Manufacturer Tests RFID to Track Industrial-Size Containers of Liquid

By Beth Bacheldor

At two chemical plants, Container Technology has installed interrogators to record when containers, fitted with EPC Gen 2 passive tags, enter and exit the facilities.

Container Technology is testing passive RFID tags on its reusable liquid containers and drums so that its customers can better track the whereabouts of those containers within their supply chains.

The container manufacturer, headquartered in Santa Monica, Calif., has been looking into RFID for the past four years, and has just started testing its technology, SmartTrak, with two of its customers, which are chemical manufacturers based in the western United States, according to Gary Clancy, managing director with Container Technology. At the customers' request, Clancy declined to identify their names.


Because the SmartTrak portals are wide, the system depends on liquid-tolerant tags with a long read range.

SmartTrak uses the KU-Tag passive UHF RFID technology licensed from University of Kansas' Information and Telecommunication Technology Center (ITTC), which develops technologies in RFID, telecommunications, information systems, bioinformatics and radar. SmartTrak also includes an RFID portal that uses RFID interrogators chosen to meet each individual customer's needs, software that aggregates the RFID read data, and design and implementation services.

Complying with the EPC Class 1 Gen 2 air-interface standard, the KU-Tag was developed for use with metals and liquids and has been tested to provide read ranges of up to 20 feet—important features for Container Technology. The company's liquid containers—which include 55-gallon drums that can cost between $50 and $80, and 330-gallon totes that can cost between $500 and $800—are large and require wide portals or gateways, so the interrogator antennas may not be close to the tags. "We've looked at a lot of tags," Clancy says. "The thing with the KU-Tag is the read distance. For passive tags, the read distance this tag offers is really state of the art."

Container Technology inserts the tags in clear, plastic covers to protect them from sunlight’s damaging ultra-violet rays and then uses adhesives to affix the RFID tags to the sides of the drums and totes.

Many of Container Technology's customers, including the two that are testing RFID, currently track their drums and totes using bar codes. But bar codes require line of sight in order to scan the number from the bar code. "As many of our customer's containers are drums and larger, bar coding becomes an issue due to read distance," Clancy says. "To be efficient, [our customers] need to read a container while it is on a forklift truck entering or leaving a loading dock."

Also important was the ability to provide consistent read ranges in either empty or filled containers. Liquid can interfere with RF waves and disrupt an interrogator's ability to read a tag. The KU-Tag includes a rectangular microstrip ("patch") antenna and a foil ground plate, with a plastic substrate that separates the foil from the antenna in the middle. The foil ground plate is a thin metal sheet that serves to isolate the antenna from any other metal or fluid that can lower the read range of RFID tags (see University of Kansas' Tag for Metal, Liquids).
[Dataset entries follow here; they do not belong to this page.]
Lemma insert_sorted x l :
  StronglySorted (fun a b => le a b = true) l ->
  StronglySorted (fun a b => le a b = true) (Py.insert le x l).
Proof.
  induction 1 as [| y l S IH F]; simpl.
  - constructor; constructor.
  - destruct (le x y) eqn:E.
    + constructor; [now constructor |].
      constructor; [exact E |].
      eapply Forall_impl; [| exact F].
      intros z Hz. now apply le_trans with y.
    + constructor; [exact IH |].
      apply (Permutation_Forall (Permutation_sym (insert_perm x l))).
      constructor; [now apply le_total | exact F].
Qed.

Lemma sorted_sorted l :
  StronglySorted (fun a b => le a b = true) (Py.sorted le l).
Proof.
  induction l as [| x l IH]; simpl.
  - constructor.
  - now apply insert_sorted.
Qed.

End Sorting.

Lemma StronglySorted_impl {A} (R R' : A -> A -> Prop) (l : list A) :
  (forall a b, R a b -> R' a b) -> StronglySorted R l -> StronglySorted R' l.
Proof.
  intros H. induction 1 as [| x l S IH F]; constructor; [exact IH |].
  eapply Forall_impl; [| exact F]. intros b. apply H.
Qed.

Lemma last_opt_snoc {A} (l : list A) (x : A) : Py.last_opt (l ++ [x]) = Some x.
Proof. unfold Py.last_opt. now rewrite rev_unit. Qed.

(** ** Groundwater *)

Module GroundwaterFacts.
Import GroundwaterLevel GroundwaterMonitor.

(** The order of the sort keys [(year, label)]: years first, then the
    labels as strings. *)
Definition key_order (a b : GroundwaterLevel.t) : Prop :=
  (year a < year b)%Z \/
  (year a = year b /\
   String.leb (season_value (season a)) (season_value (season b)) = true).

Ltac by_seasons :=
  unfold key_le, key_ltb, key; simpl;
  repeat match goal with
  | |- context [season ?r] => destruct (season r); simpl
  end;
  repeat match goal with
  | |- context [(?a =? ?b)%Z] => destruct (Z.eqb_spec a b); simpl
  | |- context [(?a <? ?b)%Z] => destruct (Z.ltb_spec a b); simpl
  end;
  try reflexivity; try discriminate; try lia.

Lemma key_le_total a b : key_le a b = false -> key_le b a = true.
Proof. by_seasons. Qed.

Lemma key_le_trans a b c :
  key_le a b = true -> key_le b c = true -> key_le a c = true.
Proof. by_seasons. Qed.

Lemma key_le_order a b : key_le a b = true -> key_order a b.
Proof.
  unfold key_order.
  destruct (Z.lt_total (year a) (year b)) as [L | [E | G]].
  - now left.
  - intros H. right. split; [exact E |]. revert H.
    unfold key_le, key_ltb, key; simpl.
    rewrite E, Z.eqb_refl.
    destruct (season a), (season b); simpl; try reflexivity; discriminate.
  - unfold key_le, key_ltb, key; simpl.
    destruct (Z.eqb_spec (year b) (year a)); [lia |].
    destruct (Z.ltb_spec (year b) (year a)); [discriminate | lia].
Qed.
At dock doors at the two customers' sites, Container Technology has installed interrogators so containers can be scanned to document when they enter and exit the facilities. During testing, expected to last about 90 days, Container Technology is working with the customers to measure read rates and other data to see how well the installations work. If all goes well, Clancy says, the companies plan to extend the tests to full implementations.

Ultimately, Clancy believes, Container Technology's customers may want to incorporate interrogators throughout their plants so they can track where containers are during the packaging processes. "To incorporate this technology into the packaging/filling connection systems within a manufacturing plant could prevent the wrong product from being packaged," Clancy says. In addition, he says the chemical makers may also work with their customers so that those companies can track the containers when they arrive and are then shipped backed for refilling.